Start of Block

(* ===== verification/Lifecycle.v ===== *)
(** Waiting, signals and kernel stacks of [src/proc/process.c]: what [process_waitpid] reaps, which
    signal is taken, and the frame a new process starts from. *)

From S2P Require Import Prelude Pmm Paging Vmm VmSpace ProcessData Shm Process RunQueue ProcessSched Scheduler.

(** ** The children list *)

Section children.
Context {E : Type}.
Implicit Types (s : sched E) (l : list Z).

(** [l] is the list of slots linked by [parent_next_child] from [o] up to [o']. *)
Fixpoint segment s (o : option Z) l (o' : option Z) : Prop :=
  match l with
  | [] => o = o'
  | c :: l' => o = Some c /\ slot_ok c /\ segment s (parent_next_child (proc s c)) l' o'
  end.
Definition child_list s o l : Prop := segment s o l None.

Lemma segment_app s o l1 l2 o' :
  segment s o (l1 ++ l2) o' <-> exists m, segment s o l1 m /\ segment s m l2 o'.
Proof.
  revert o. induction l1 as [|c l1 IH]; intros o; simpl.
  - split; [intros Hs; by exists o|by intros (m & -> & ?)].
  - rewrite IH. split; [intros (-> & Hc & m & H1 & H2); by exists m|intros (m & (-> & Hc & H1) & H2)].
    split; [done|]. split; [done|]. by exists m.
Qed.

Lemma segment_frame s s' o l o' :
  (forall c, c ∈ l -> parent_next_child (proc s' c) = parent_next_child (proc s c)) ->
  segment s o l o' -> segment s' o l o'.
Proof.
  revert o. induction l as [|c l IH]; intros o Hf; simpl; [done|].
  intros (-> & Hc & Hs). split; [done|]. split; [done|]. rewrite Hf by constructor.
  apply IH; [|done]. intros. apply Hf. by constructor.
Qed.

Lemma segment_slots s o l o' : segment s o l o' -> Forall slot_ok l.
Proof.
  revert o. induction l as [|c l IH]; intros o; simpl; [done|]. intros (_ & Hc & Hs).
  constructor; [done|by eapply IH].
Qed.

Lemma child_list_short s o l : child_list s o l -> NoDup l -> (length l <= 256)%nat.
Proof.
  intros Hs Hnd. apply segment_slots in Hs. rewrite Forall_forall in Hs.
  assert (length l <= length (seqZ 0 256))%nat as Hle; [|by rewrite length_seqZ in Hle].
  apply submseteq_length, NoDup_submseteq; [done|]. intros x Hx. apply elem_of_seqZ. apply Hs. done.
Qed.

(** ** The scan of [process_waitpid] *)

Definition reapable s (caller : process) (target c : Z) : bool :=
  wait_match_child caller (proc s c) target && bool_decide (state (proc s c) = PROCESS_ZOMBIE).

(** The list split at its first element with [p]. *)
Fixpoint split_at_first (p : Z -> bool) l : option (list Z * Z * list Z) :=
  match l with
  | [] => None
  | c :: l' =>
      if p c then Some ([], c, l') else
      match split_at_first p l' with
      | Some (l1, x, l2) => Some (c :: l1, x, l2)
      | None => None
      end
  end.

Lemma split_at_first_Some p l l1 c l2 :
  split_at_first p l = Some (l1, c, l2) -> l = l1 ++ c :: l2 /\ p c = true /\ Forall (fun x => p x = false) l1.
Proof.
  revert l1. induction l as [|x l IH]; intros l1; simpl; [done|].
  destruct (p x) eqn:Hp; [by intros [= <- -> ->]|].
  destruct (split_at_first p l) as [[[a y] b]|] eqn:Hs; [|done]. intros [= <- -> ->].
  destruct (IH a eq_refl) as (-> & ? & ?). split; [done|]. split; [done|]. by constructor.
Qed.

End of Block
Start of Block

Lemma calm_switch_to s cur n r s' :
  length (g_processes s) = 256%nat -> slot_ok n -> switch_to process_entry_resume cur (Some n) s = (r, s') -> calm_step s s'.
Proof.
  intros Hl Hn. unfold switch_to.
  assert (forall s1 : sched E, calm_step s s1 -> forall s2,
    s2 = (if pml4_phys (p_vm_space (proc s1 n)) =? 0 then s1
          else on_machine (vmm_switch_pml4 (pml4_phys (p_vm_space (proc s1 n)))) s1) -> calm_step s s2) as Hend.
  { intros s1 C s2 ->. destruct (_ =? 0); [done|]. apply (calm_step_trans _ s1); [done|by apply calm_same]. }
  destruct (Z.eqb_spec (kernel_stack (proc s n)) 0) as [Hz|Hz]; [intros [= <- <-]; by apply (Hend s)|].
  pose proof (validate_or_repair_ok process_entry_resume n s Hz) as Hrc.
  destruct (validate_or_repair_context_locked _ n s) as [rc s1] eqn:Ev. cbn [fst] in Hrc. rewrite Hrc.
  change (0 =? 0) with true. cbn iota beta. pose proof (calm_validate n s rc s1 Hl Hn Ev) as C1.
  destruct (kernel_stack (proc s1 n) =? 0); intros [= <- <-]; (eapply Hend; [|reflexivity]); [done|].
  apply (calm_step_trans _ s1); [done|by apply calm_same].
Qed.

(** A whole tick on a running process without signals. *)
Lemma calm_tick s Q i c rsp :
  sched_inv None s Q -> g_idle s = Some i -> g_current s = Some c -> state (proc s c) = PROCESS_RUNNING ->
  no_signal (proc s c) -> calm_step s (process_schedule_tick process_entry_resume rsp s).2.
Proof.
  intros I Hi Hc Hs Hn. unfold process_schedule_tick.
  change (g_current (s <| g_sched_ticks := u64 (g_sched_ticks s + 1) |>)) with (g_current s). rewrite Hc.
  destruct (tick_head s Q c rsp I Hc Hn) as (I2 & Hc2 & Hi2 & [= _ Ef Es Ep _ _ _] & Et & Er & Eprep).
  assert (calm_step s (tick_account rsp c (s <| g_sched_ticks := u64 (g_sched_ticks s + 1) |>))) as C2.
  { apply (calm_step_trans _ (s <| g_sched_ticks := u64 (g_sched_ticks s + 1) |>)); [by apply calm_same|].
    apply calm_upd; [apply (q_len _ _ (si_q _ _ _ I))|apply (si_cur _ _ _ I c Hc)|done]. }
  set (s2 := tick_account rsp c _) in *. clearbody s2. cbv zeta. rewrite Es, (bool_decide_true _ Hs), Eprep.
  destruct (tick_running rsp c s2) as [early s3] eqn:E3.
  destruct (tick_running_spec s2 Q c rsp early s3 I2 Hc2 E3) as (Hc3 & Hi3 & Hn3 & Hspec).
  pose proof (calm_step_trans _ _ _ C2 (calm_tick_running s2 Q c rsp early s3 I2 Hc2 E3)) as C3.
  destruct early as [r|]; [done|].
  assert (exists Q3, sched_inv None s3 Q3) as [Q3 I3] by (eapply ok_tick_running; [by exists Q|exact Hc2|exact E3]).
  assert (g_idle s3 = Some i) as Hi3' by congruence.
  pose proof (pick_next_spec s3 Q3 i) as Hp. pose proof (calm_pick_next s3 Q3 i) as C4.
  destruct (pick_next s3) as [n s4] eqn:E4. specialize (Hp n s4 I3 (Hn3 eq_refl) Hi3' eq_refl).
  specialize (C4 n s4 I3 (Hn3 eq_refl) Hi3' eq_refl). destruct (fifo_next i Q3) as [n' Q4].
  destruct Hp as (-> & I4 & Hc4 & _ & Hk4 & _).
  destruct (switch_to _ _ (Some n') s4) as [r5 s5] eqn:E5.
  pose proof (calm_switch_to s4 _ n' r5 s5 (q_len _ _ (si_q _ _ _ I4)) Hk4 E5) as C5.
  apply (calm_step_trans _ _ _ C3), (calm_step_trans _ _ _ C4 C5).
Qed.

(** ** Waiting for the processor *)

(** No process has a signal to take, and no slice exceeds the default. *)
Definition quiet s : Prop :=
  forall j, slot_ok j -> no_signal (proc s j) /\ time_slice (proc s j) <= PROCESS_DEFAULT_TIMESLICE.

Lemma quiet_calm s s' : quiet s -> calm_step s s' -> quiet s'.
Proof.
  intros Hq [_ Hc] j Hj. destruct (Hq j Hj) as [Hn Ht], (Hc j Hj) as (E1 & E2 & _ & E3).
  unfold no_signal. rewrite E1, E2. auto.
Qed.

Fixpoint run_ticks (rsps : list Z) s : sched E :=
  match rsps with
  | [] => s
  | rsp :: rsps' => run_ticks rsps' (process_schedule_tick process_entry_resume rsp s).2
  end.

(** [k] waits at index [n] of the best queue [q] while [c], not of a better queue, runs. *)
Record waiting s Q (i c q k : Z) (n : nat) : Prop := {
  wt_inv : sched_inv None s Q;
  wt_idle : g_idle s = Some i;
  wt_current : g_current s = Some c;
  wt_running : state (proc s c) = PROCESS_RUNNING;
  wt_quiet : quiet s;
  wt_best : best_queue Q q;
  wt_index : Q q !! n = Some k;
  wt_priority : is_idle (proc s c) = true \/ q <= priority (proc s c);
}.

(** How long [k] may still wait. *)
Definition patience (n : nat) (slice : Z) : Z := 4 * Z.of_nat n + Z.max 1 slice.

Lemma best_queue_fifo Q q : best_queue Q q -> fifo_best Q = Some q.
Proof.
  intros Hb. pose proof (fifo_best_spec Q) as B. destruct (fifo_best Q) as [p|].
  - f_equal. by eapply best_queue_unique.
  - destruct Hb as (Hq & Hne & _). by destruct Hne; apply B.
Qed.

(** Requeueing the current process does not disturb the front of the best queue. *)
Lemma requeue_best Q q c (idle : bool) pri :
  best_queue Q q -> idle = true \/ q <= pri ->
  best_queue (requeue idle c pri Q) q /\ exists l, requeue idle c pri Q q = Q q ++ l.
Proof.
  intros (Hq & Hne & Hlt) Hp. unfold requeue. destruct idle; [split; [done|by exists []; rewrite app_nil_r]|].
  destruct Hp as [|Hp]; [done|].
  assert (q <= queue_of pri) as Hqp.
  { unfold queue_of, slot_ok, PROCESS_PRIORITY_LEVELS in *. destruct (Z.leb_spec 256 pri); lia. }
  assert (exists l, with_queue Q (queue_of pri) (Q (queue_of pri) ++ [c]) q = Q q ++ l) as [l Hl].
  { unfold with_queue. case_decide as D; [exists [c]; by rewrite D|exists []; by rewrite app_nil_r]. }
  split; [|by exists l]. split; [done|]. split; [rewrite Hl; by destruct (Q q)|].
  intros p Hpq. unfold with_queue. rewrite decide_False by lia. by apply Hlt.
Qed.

End of Block

### HOW TO COMPLETE THIS TASK
With the line holding "(** ** The children list *)" as the first and the line holding "- split; [intros" as the last, please transcribe exactly the lines of the material above in that range and nothing else.

### OUTPUT OF THE EXERCISE
(** ** The children list *)

Section children.
Context {E : Type}.
Implicit Types (s : sched E) (l : list Z).

(** [l] is the list of slots linked by [parent_next_child] from [o] up to [o']. *)
Fixpoint segment s (o : option Z) l (o' : option Z) : Prop :=
  match l with
  | [] => o = o'
  | c :: l' => o = Some c /\ slot_ok c /\ segment s (parent_next_child (proc s c)) l' o'
  end.
Definition child_list s o l : Prop := segment s o l None.

Lemma segment_app s o l1 l2 o' :
  segment s o (l1 ++ l2) o' <-> exists m, segment s o l1 m /\ segment s m l2 o'.
Proof.
  revert o. induction l1 as [|c l1 IH]; intros o; simpl.
  - split; [intros Hs; by exists o|by intros (m & -> & ?)].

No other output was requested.